In Brief

Maradona backs video referees despite 'Hand of God'

Argentine legend says his goal in 1986 would have been ruled out - and so would Geoff Hurst's in 1966

Argentine legend Diego Maradona has backed the use of video technology in football - a move that will surely encourage turkeys to cast their vote for Christmas. 

The cheating South American superstar made his surprise call during an interview with Fifa, acknowledging that had video assistant referees [VARs] been around in 1986 his infamous "Hand of God" goal against England would have been disallowed.

That goal played a large part in Argentina's 2-1 victory in the World Cup quarter-final, a controversy heightened by Maradona's subsequent claim that the Hand of God had helped the ball past England goalkeeper Peter Shilton and into his net. 

"Football can't fall behind," said Maradona, when asked for his thoughts on the VAR system. "People used to say that we'd waste a lot of time, that it would cause a lot of annoyance. But that's not the case. People get annoyed when something that shouldn't be given is given, or when you have a goal wrongly disallowed. Technology brings transparency and quality, and it provides a positive outcome for teams who decide to attack and take risks." 

Referring to the 1986 game, Maradona, who captained Argentina on that occasion, said: "I think about it whenever I show my support for the use of technology. I thought about it and, sure, that goal wouldn't have stood if technology had been around." 

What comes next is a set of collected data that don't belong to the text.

(* ===== verification/KFree.v ===== *)
(** * Freeing in the kernel's heap

    [kfree] of [src/kernel/mem/mem.c] over the pages of [KHeap]: the block is
    merged with the holes around it, and what [heap_contract] gives back are
    pages and frames of the kernel.  Two places where the code falls short
    are here as well: the end of the heap that is recorded after the pages
    were given back, which makes the next growth fault, and the block that
    ends where the heap ends. *)

From S2P Require Import Prelude Memory Bitset Heap HeapIndex HeapBlocks HeapOps HeapAlloc HeapFree HeapSpec Kernel Paging Tasking Kmem KHeap.

(** ** Specification *)

(** The bytes that leave the heap when the block between [bs1] and [bs2] is
    freed. *)
Definition returned (h : heap) (bs1 : list blk) (sz : Z) (bs2 : list blk) : Z :=
  if contracts h bs1 sz bs2 then giveback h (merged bs1 sz bs2) else 0.

(** The heap is [bs] up to [e], and others see what they saw; [H'] are its
    pages. *)
Record released C0 k0 r w (s s' : kmem) (bs : list blk) (u : list (Z * Z)) (e lim : Z) (H H' : gset Z) : Prop := {
  rl_wf : exists ix, heap_wf (set_end_addr e (hp s')) (hm s') (bk s') bs ix;
  rl_limits : idx (hp s') = idx (hp s) /\ start_addr (hp s') = start_addr (hp s) /\ max_end (hp s') = max_end (hp s);
  rl_live : used (start_addr (hp s)) bs = u;
  rl_same : same_used u (hm s) (hm s');
  rl_pages : heap_pages C0 k0 r w true (mm s') H' (idx (hp s)) e lim;
  rl_given v : v ∈ H' <-> v ∈ H /\ ~ (e <= v < end_addr (hp s))
}.

(** ** Lemmas *)

Section kfree.
Context (C0 : gset Z) (k0 : kstate) (r w : nat).
Implicit Types (s : kmem) (bs : list blk) (ix : list (Z * Z)) (H : gset Z) (lim : Z).

Lemma used_end h bs1 sz bs2 a : contracts h bs1 sz bs2 = true -> used a bs2 = [].
Proof. intros Er%contracts_right. rewrite <- right_rest_used. by rewrite Er. Qed.

(** Nothing goes back: the hole is not at the end, or it is too small. *)
Lemma free_keeps s bs1 sz bs2 ix H lim :
  heap_wf (hp s) (hm s) (bk s) (bs1 ++ Blk sz false :: bs2) ix -> bs2 <> [] -> index_room (hp s) ->
  heap_pages C0 k0 r w true (mm s) H (idx (hp s)) (end_addr (hp s)) lim -> contracts (hp s) bs1 sz bs2 = false ->
  exists s', heap_free (start_addr (hp s) + tot bs1 + 12) s = Ok (tt, s') /\
    released C0 k0 r w s s' (left_rest bs1 ++ Blk (merged bs1 sz bs2) true :: right_rest bs2)
      (used (start_addr (hp s)) bs1 ++ used (start_addr (hp s) + tot bs1 + sz) bs2) (end_addr (hp s)) lim H H /\
    end_addr (hp s') = end_addr (hp s).
Proof.
  intros W Hne Hroom HP Hc. destruct s as [h m b]. cbn [hp hm bk] in *.
  destruct (@heap_free_merges kback _ _ _ _ _ _ _ _ W (or_introl Hne) Hroom) as (n & m' & ix' & HE & [X1 X2 X3 X4]).
  rewrite Hc in HE. rewrite merge_used in X3, X4.
  destruct (proj1 (wp_Ok _ _ _) (HE (fun _ s => s = HState (set_idxused n h) m' b) eq_refl)) as ([] & s' & E & ->).
  eexists. split; [exact E|]. split; [|done]. split; cbn [hp hm bk start_addr end_addr set_idxused]; try done.
  - exists ix'. by destruct h.
  - apply merge_used.
  - intros v. split; [|tauto]. intros Hv. split; [done | lia].
Qed.

(** The end of the heap goes back. *)
Lemma free_shrinks s bs1 sz bs2 ix H lim :
  heap_wf (hp s) (hm s) (bk s) (bs1 ++ Blk sz false :: bs2) ix -> bs2 <> [] -> index_room (hp s) ->
  heap_pages C0 k0 r w true (mm s) H (idx (hp s)) (end_addr (hp s)) lim -> contracts (hp s) bs1 sz bs2 = true ->
  let l := merged bs1 sz bs2 in
  let q := giveback (hp s) l in
  q = 0 \/ 20 <= l - q ->
  let e := end_addr (hp s) - q in
  exists s' H', heap_free (start_addr (hp s) + tot bs1 + 12) s = Ok (tt, s') /\
    released C0 k0 r w s s' (left_rest bs1 ++ [Blk (l - q) true]) (used (start_addr (hp s)) bs1) e lim H H' /\
    end_addr (hp s') = if q =? 0 then e else e - 4096.
Proof.
  intros W Hne Hroom HP Hc l q Hq e. destruct s as [h m b]. unfold mm in HP. cbn [hp hm bk] in *.
  destruct (@free_contracts kback _ (PagedLaws C0 k0 r w true) _ _ _ _ _ _ _ lim W (or_introl Hne) Hroom
    (ex_intro _ H HP) Hc Hq) as (s' & k & E & Hk & (ix' & W') & Hlim & Hs & He & _).
  assert (Hu : used (start_addr h) (left_rest bs1 ++ [Blk (l - q) true]) = used (start_addr h) bs1).
  { rewrite sel_app. cbn. rewrite app_nil_r. apply left_rest_used. }
  fold l q in He, W', Hk. destruct He as [(-> & Ee & [[Eq Eb]|(x & [= <- _] & ?)])|(Hk0 & b1 & [= <-] & E1)]; [|done|].
  - exists s', H. split; [exact E|]. subst e. rewrite Eq, !Z.sub_0_r in *. split; [|exact Ee].
    split; cbn [hp hm bk]; try done.
    + by exists ix'.
    + unfold mm. by rewrite Eb.
    + intros v. split; [|tauto]. intros Hv. split; [done | lia].
  - destruct Hk as [->| ->]; [lia|]. fold e in E1, W'. pose proof (wf_frame _ _ _ _ _ W') as F'.
    destruct Hlim as (L1 & L2 & L3).
    assert (Hal : e mod 4096 = 0 /\ idx h <= e).
    { destruct F'. cbn [idx start_addr end_addr set_end_addr] in *. rewrite L1 in *. split; [done|].
      destruct (wf_frame _ _ _ _ _ W). lia. }
    destruct (shrink_pages C0 k0 r w true b H (idx h) (end_addr h) e lim HP) as (m' & H' & E2 & W2 & Hg);
      [unfold e; lia | apply Hal |].
    rewrite E2 in E1. injection E1 as E3 E4. exists s', H'. split; [exact E|].
    rewrite (proj2 (Z.eqb_neq q 0)) by lia. split; [|done].
    split; cbn [hp hm bk]; try done.
    + by exists ix'.
    + unfold mm. by rewrite <- E4.
Qed.

(** [kfree] of a live block that is not the last one. *)
Lemma kfree_ok s bs1 sz bs2 ix H lim :
  heap_wf (hp s) (hm s) (bk s) (bs1 ++ Blk sz false :: bs2) ix -> bs2 <> [] -> index_room (hp s) ->
  kheap_working (m_c (mm s)) <> 0 ->
  heap_pages C0 k0 r w true (mm s) H (idx (hp s)) (end_addr (hp s)) lim ->
  let l := merged bs1 sz bs2 in
  let q := returned (hp s) bs1 sz bs2 in
  q = 0 \/ 20 <= l - q ->
  let e := end_addr (hp s) - q in
  exists s' H', kfree (start_addr (hp s) + tot bs1 + 12) s = Ok (tt, s') /\
    released C0 k0 r w s s' (left_rest bs1 ++ Blk (l - q) true :: right_rest bs2)
      (used (start_addr (hp s)) bs1 ++ used (start_addr (hp s) + tot bs1 + sz) bs2) e lim H H' /\
    end_addr (hp s') = if q =? 0 then e else e - 4096.
Proof.
  intros W Hne Hroom Hw HP l q Hq e.
  assert (Hf : forall p, kfree p s = heap_free p s).
  { intros p. unfold kfree. rewrite (bind_Ok _ _ _ _ _ (lift_m_get _ _)). by rewrite (proj2 (Z.eqb_neq _ _) Hw). }
  rewrite Hf. unfold returned in q. destruct (contracts (hp s) bs1 sz bs2) eqn:Hc.
  - rewrite (contracts_right _ _ _ _ Hc), (used_end _ _ _ _ _ Hc), app_nil_r. by apply free_shrinks with ix.
  - destruct (free_keeps s bs1 sz bs2 ix H lim) as (s' & E & R & Ee); try done.
    exists s', H. split; [exact E|]. subst e q. rewrite !Z.sub_0_r. split; [exact R | exact Ee].
Qed.

End kfree.

(** ** Theorems *)

(** C20. [kfree] of a live block with another block behind it, on the kernel's own
    page tables and frames: the block becomes one hole with the holes around
    it, the other live blocks keep their bytes, and when the hole ends the
    heap the pages of its end are unmapped and their frames free; the
    pages others hold and the page cache are as they were.  The heap is
    well formed up to [e]; when pages went back, the code records an end one
    page below. *)
Theorem kfree_releases C0 k0 r w (s : kmem) bs1 sz bs2 ix H lim :
  heap_wf (hp s) (hm s) (bk s) (bs1 ++ Blk sz false :: bs2) ix -> bs2 <> [] -> index_room (hp s) ->
  kheap_working (m_c (mm s)) <> 0 ->
  heap_pages C0 k0 r w true (mm s) H (idx (hp s)) (end_addr (hp s)) lim ->
  let l := merged bs1 sz bs2 in
  let q := returned (hp s) bs1 sz bs2 in
  q = 0 \/ 20 <= l - q ->
  let e := end_addr (hp s) - q in
  exists s' H', kfree (start_addr (hp s) + tot bs1 + 12) s = Ok (tt, s') /\
    released C0 k0 r w s s' (left_rest bs1 ++ Blk (l - q) true :: right_rest bs2)
      (used (start_addr (hp s)) bs1 ++ used (start_addr (hp s) + tot bs1 + sz) bs2) e lim H H' /\
    end_addr (hp s') = (if q =? 0 then e else e - 4096) /\
    cache_ok (mm s') (H' ∪ C0) /\
    (forall v, e <= v < end_addr (hp s) -> v mod 4096 = 0 -> kframe (m_k (mm s')) v = 0).
Proof.
  intros W Hne Hroom Hw HP l q Hq e.
  destruct (kfree_ok C0 k0 r w s bs1 sz bs2 ix H lim) as (s' & H' & E & R & Ee); try done.
  exists s', H'. split; [exact E|]. split; [exact R|]. split; [exact Ee|].
  pose proof (rl_pages _ _ _ _ _ _ _ _ _ _ _ _ R) as P. split; [by eapply heap_pages_cache|].
  intros v Hv Ha. pose proof (hg_range _ _ _ _ _ _ _ _ _ _ P). pose proof (hg_range _ _ _ _ _ _ _ _ _ _ HP).
  apply (hg_free _ _ _ _ _ _ _ _ _ _ P); [unfold e, q in *; lia | done |].
  rewrite (rl_given _ _ _ _ _ _ _ _ _ _ _ _ R v). intros [_ Hn]. by apply Hn.
Qed.

(** [kfree] of the block that ends where the heap ends looks for the header
    of a next block, on a page the heap does not have: with nothing mapped
    there the kernel faults. *)
Theorem kfree_last_faults C0 k0 r w (s : kmem) bs1 sz ix H lim :
  heap_wf (hp s) (hm s) (bk s) (bs1 ++ [Blk sz false]) ix -> kheap_working (m_c (mm s)) <> 0 ->
  heap_pages C0 k0 r w true (mm s) H (idx (hp s)) (end_addr (hp s)) lim ->
  kframe (m_k (mm s)) (end_addr (hp s)) = 0 ->
  kfree (start_addr (hp s) + tot bs1 + 12) s = Fault (BadAccess (end_addr (hp s))).
Proof.
  intros W Hw HP H0. unfold kfree. rewrite (bind_Ok _ _ _ _ _ (lift_m_get _ _)), (proj2 (Z.eqb_neq _ _) Hw).
  destruct s as [h m b]. unfold mm in *. cbn [hp hm bk negb when] in *. eapply heap_free_last_faults; [exact W|].
  unfold usable4. replace (accessible b (end_addr h)) with false; [done|]. symmetry. cbn. unfold is_mapped.
  pose proof (hg_range _ _ _ _ _ _ _ _ _ _ HP). pose proof (hg_align _ _ _ _ _ _ _ _ _ _ HP) as (_ & Ha & _).
  destruct (kpage (m_k (kb_m b)) (end_addr h)) as [g|] eqn:Eg; [|done].
  rewrite (ci_zero _ _ _ (hg_inv _ _ _ _ _ _ _ _ _ _ HP) (end_addr h) g); [done | | done | by unfold kframe in H0; rewrite Eg in H0].
  unfold kspace. lia.
Qed.

(** ** A sample: the kernel's heap with one block in use *)

(** The state after [kheap_init] and, with [Some sz], [kmalloc(sz)]. *)
Definition sample_run (sz : option Z) : kmem :=
  match (kheap_init;; match sz with Some n => kmalloc n | None => mret 0 end) (sample_before 0xE011B000) with
  | Ok (_, s) => s
  | Fault _ => sample_before 0xE011B000
  end.

(** Half of the heap is taken, then all of it. *)
Definition sample_half : kmem := sample_run (Some 0x3FEC).
Definition sample_full : kmem := sample_run (Some 0x7FEC).

(** The first half is freed: the heap gives four pages back, and ends one
    page too low. *)
Example sample_kfree :
  match kfree 0xE011D00C sample_half with
  | Ok (_, s) => end_addr (hp s) = 0xE0121000 - 0x1000 /\
      map (kframe (m_k (mm s))) [0xE011C000; 0xE0120000; 0xE0121000; 0xE0122000; 0xE0123000; 0xE0124000]
      = [1; 5; 0; 0; 0; 0]
  | Fault _ => False
  end.
Proof. vm_compute. by split. Qed.

(** After that the next growth of the heap reads [last_footer->header] one
    page below the last footer, from the bytes of a block: here they are 0,
    and the header at 0 is looked at. *)
Theorem contracted_heap_faults :
  (a ← kmalloc 0x3F00; kmalloc 0x2000)
    match kfree 0xE011D00C sample_half with Ok (_, s) => s | Fault _ => sample_half end = Fault (BadAccess 4).
Proof. vm_compute. reflexivity. Qed.

Lemma sample_run_bk : bk sample_half = bk (sample_run None) /\ bk sample_full = bk (sample_run None).
Proof. split; vm_compute; reflexivity. Qed.

Lemma sample_run_pages : exists H, heap_pages ∅ sample_kernel 0 1 true (mm (sample_run None)) H 0xE011C000 0xE0125000 0xE0127000.
Proof.
  destruct (kheap_init_ok (sample_before 0xE011B000) ∅ 0 1 0xE0127000 sample_before_ok)
    as (s & H & E & _ & _ & _ & _ & _ & _ & _ & W & _).
  rewrite sample_before_start in W. exists H. unfold sample_run. rewrite (bind_Ok _ _ _ _ _ E). exact W.
Qed.

Lemma sample_acc : acc (bk (sample_run None)) 0xE011C000 0xE0125000.
Proof. destruct sample_run_pages as [H W]. by eapply paged_acc; exists H. Qed.

Lemma sample_half_wf :
  heap_wf (hp sample_half) (hm sample_half) (bk sample_half) [Blk 0x4000 false; Blk 0x4000 true] [(0xE0121000, 0x4000)].
Proof.
  assert (Ha : acc (bk sample_half) 0xE011C000 0xE0125000) by (rewrite (proj1 sample_run_bk); exact sample_acc).
  assert (Eh : hp sample_half = Heap 0xE011C000 1 0xE011D000 0xE0125000 0xE811D000) by (vm_compute; reflexivity).
  rewrite Eh. concrete_heap Ha.
Qed.

Lemma sample_full_wf :
  heap_wf (hp sample_full) (hm sample_full) (bk sample_full) ([] ++ [Blk 0x8000 false]) [].
Proof.
  assert (Ha : acc (bk sample_full) 0xE011C000 0xE0125000) by (rewrite (proj2 sample_run_bk); exact sample_acc).
  assert (Eh : hp sample_full = Heap 0xE011C000 0 0xE011D000 0xE0125000 0xE811D000) by (vm_compute; reflexivity).
  rewrite Eh. split; [split; [by vm_compute | by vm_compute | reflexivity | by vm_compute | by split; vm_compute
           | reflexivity | exact Ha | done | by repeat constructor | by vm_compute] | reflexivity
  | repeat split; by vm_compute
  | reflexivity
  | repeat split; discriminate
  | discriminate].
Qed.

Lemma kfree_releases_witness : exists H s' H', kfree 0xE011D00C sample_half = Ok (tt, s') /\
    released ∅ sample_kernel 0 1 sample_half s' [Blk 0x4000 true] [] 0xE0121000 0xE0127000 H H' /\
    end_addr (hp s') = 0xE0121000 - 4096 /\
    cache_ok (mm s') (H' ∪ ∅) /\
    (forall v, 0xE0121000 <= v < 0xE0125000 -> v mod 4096 = 0 -> kframe (m_k (mm s')) v = 0).
Proof.
  destruct sample_run_pages as [H W].
  assert (Eh : hp sample_half = Heap 0xE011C000 1 0xE011D000 0xE0125000 0xE811D000) by (vm_compute; reflexivity).
  exists H. pose proof (kfree_releases ∅ sample_kernel 0 1 sample_half [] 0x4000 [Blk 0x4000 true] [(0xE0121000, 0x4000)] H 0xE0127000) as P.
  unfold returned, mm in P. rewrite (proj1 sample_run_bk), Eh in P. apply P; clear P.
  - pose proof sample_half_wf as Wf. by rewrite Eh, (proj1 sample_run_bk) in Wf.
  - done.
  - by vm_compute.
  - vm_compute. discriminate.
  - exact W.
  - right. by vm_compute.
Defined.

Lemma kfree_last_faults_witness : kfree 0xE011D00C sample_full = Fault (BadAccess 0xE0125000).
Proof.
  destruct sample_run_pages as [H W].
  assert (Eh : hp sample_full = Heap 0xE011C000 0 0xE011D000 0xE0125000 0xE811D000) by (vm_compute; reflexivity).
  pose proof (kfree_last_faults ∅ sample_kernel 0 1 sample_full [] 0x8000 [] H 0xE0127000 sample_full_wf) as P.
  unfold mm in P. rewrite (proj2 sample_run_bk), Eh in P. apply P; clear P.
  - vm_compute. discriminate.
  - exact W.
  - by vm_compute.
Defined.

And to reinforce his reputation as one of football's greatest rugby players, Maradona coughed up another confession: "ll tell you something else: at the 1990 World Cup I used my hand to clear the ball off the line against the Soviet Union. We were lucky because the referee didn't see it. You couldn't use technology then, but it's a different story today."

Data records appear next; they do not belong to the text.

(** The next frame is the next number. *)
Lemma boot_frame k0 a size j T s : booting k0 a size j T s -> 0 <= j < counted size ->
  exists b, frame_alloc (frames (k_g (m_k s))) = Ok (j, b) /\ wf_bitset b /\ 32 * capacity b = counted size /\
    forall n, 0 <= n -> bit_at b n = (n <? j + 1).
Proof.
  intros HB Hj. destruct (bt_frames _ _ _ _ _ _ HB) as (Hwf & Hs & Hb).
  destruct (frame_alloc_ok _ Hwf) as (r & b & E & Hm & Hr & Hlow & Hwf' & Hsz & Hln & Hbits).
  { exists j. split; [unfold managed; lia|]. rewrite Hb by lia. lia. }
  assert (r = j) as ->.
  { destruct Hm as [Hr0 _]. rewrite Hb in Hr by done. destruct (Z.eq_dec r j) as [|Hne]; [done|].
    specialize (Hlow j ltac:(lia)). rewrite Hb in Hlow by lia. lia. }
  exists b. split; [done|]. split; [done|]. split; [by rewrite (capacity_same _ _ Hsz Hln)|].
  intros n Hn. rewrite Hbits, Hb by done. destruct (Z.eqb_spec n j); lia.
Qed.

(** Mapping the next page. *)
Lemma boot_page k0 a size j T s : booting k0 a size j T s -> 0 <= j < 1024 * T -> T <= 128 ->
  size <= 0x100000 -> j < counted size -> kaddr j < mem_placementAddr (m_c s) ->
  exists s', (f ← lift_k (lift_frames frame_alloc);
              lift_k (page_map (Some (ktable (m_k s) (table_of (kaddr j)), index_of (kaddr j))) f 0 0)) s
             = Ok (tt, s') /\
    booting k0 a size (j + 1) T s' /\ m_c s' = m_c s.
Proof.
  intros HB Hj HT Hsz Hjm Hpl. destruct (boot_frame _ _ _ _ _ _ HB ltac:(lia)) as (b & Ef & Hwf & Hs & Hb).
  pose proof (bt_pages _ _ _ _ _ _ HB j Hj) as Eg. rewrite Z.ltb_irrefl in Eg.
  destruct (kpage_inv _ _ _ Eg) as (tb & Ht & Etb & Ez).
  assert (H20 : 0 <= j < 0x100000).
  { pose proof (counted_bounds size). lia. }
  set (k' := put_kpage (kaddr j) tb (kmapped j) b (m_k s)).
  exists (set_mk k' s). split; [|split; [|done]].
  - rewrite (bind_Ok _ _ s j (set_mk (KState (k_st (m_k s)) (set_frames b (k_g (m_k s)))) s)).
    2:{ unfold lift_k, lift_frames, zoom. rewrite Ef. done. }
    rewrite (lift_k_eq _ (set_mk (KState (k_st (m_k s)) (set_frames b (k_g (m_k s)))) s) tt k'); [done|].
    apply wp_eq_Ok. eapply wp_page_map; [exact Ht | exact Etb | by rewrite <- Ez | by rewrite <- Ez |].
    cbn [Z.eqb]. rewrite Z.mod_small by lia. reflexivity.
  - assert (Pg : forall m, 0 <= m < 1024 * T -> kpage k' (kaddr m) =
      if decide (m = j) then Some (kmapped j) else kpage (m_k s) (kaddr m)).
    { intros m Hm. unfold k'. rewrite kpage_put_apart; [| apply kaddr_align | apply kaddr_align | | done | done].
      - destruct (decide (kaddr m = kaddr j)), (decide (m = j)); unfold kaddr in *; try done; lia.
      - rewrite !kaddr_table in *. intros Eq. symmetry.
        apply (bt_inj _ _ _ _ _ _ HB); [Z.div_mod_to_equations; lia.. | done | done]. }
    split; try apply HB.
    + etransitivity; [apply (bt_beside _ _ _ _ _ _ HB) | apply beside_put].
    + split; [done|]. split; [done|]. intros n Hn. cbn. by rewrite Hb.
    + cbn [set_mk m_c]. unfold kaddr in *. lia.
    + intros i Hi. pose proof (bt_tables _ _ _ _ _ _ HB i Hi) as Hti. cbn [set_mk m_k].
      change (ktable k' i) with (ktable (m_k s) i). destruct (i <? 896 + T); [|done].
      destruct Hti. split; [done|]. by apply put_tables.
    + intros t Hti. apply (bt_range _ _ _ _ _ _ HB). by apply (put_tables _ _ _ _ _ _ Etb) in Hti.
    + intros m Hm. cbn [set_mk m_k]. rewrite Pg by done. destruct (decide (m = j)) as [->|].
      * by rewrite (proj2 (Z.ltb_lt _ _)) by lia.
      * rewrite (bt_pages _ _ _ _ _ _ HB) by done. destruct (Z.ltb_spec m j), (Z.ltb_spec m (j + 1)); first [done | lia].
Qed.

Video technology, which was used for the first time in a senior international tournament during last month's Confederations Cup in Russia, has been criticised in some quarters but Maradona said without it the tournament "would have been a little less fair". 

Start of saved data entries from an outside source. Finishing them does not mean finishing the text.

Lemma outbs_ok l : forall s, exists s', outbs l s = Ok (tt, s') /\ ports s' = ports s ++ l /\
  s' = Desc (gdt_entries s) (gdt_ptr s) (tss s) (idt_entries s) (idt_ptr s) (ports s') (loaded s) (screen s).
Proof.
  induction l as [|[p v] l IH]; intros s; cbn [outbs].
  { exists s. split; [done|]. rewrite app_nil_r. by destruct s. }
  destruct (IH (Desc (gdt_entries s) (gdt_ptr s) (tss s) (idt_entries s) (idt_ptr s) (ports s ++ [(p, v)]) (loaded s) (screen s)))
    as (s' & E & Ep & Es). exists s'. split; [exact E|]. cbn in Ep. rewrite Ep. split; [by rewrite <- app_assoc|].
  rewrite Es at 1. cbn. by rewrite Ep.
Qed.

Lemma say_ok t s : screen_ok (screen s) -> exists m, say t s = Ok (tt, set_screen m s) /\
  monitor_write (text t) (screen s) = Ok (tt, m).
Proof.
  intros W. destruct (monitor_write_ok (text t) (screen s) W) as (m & E & Wm). exists m.
  split; [unfold say, zoom; by rewrite E | done].
Qed.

Backing the deployment of VAR in next year's World Cup, he said: "There have been lots of incidents where World Cup history would have been different if technology had been used. It’s time to change all that."

And despite his admission about his 1986 goal, the morally-dubious Maradona couldn't resist having a dig at the English. "It's not just my goal in '86 that wouldn't have counted," he said. "Let's not forget that England won the World Cup in '66 with a shot that didn't go over the line."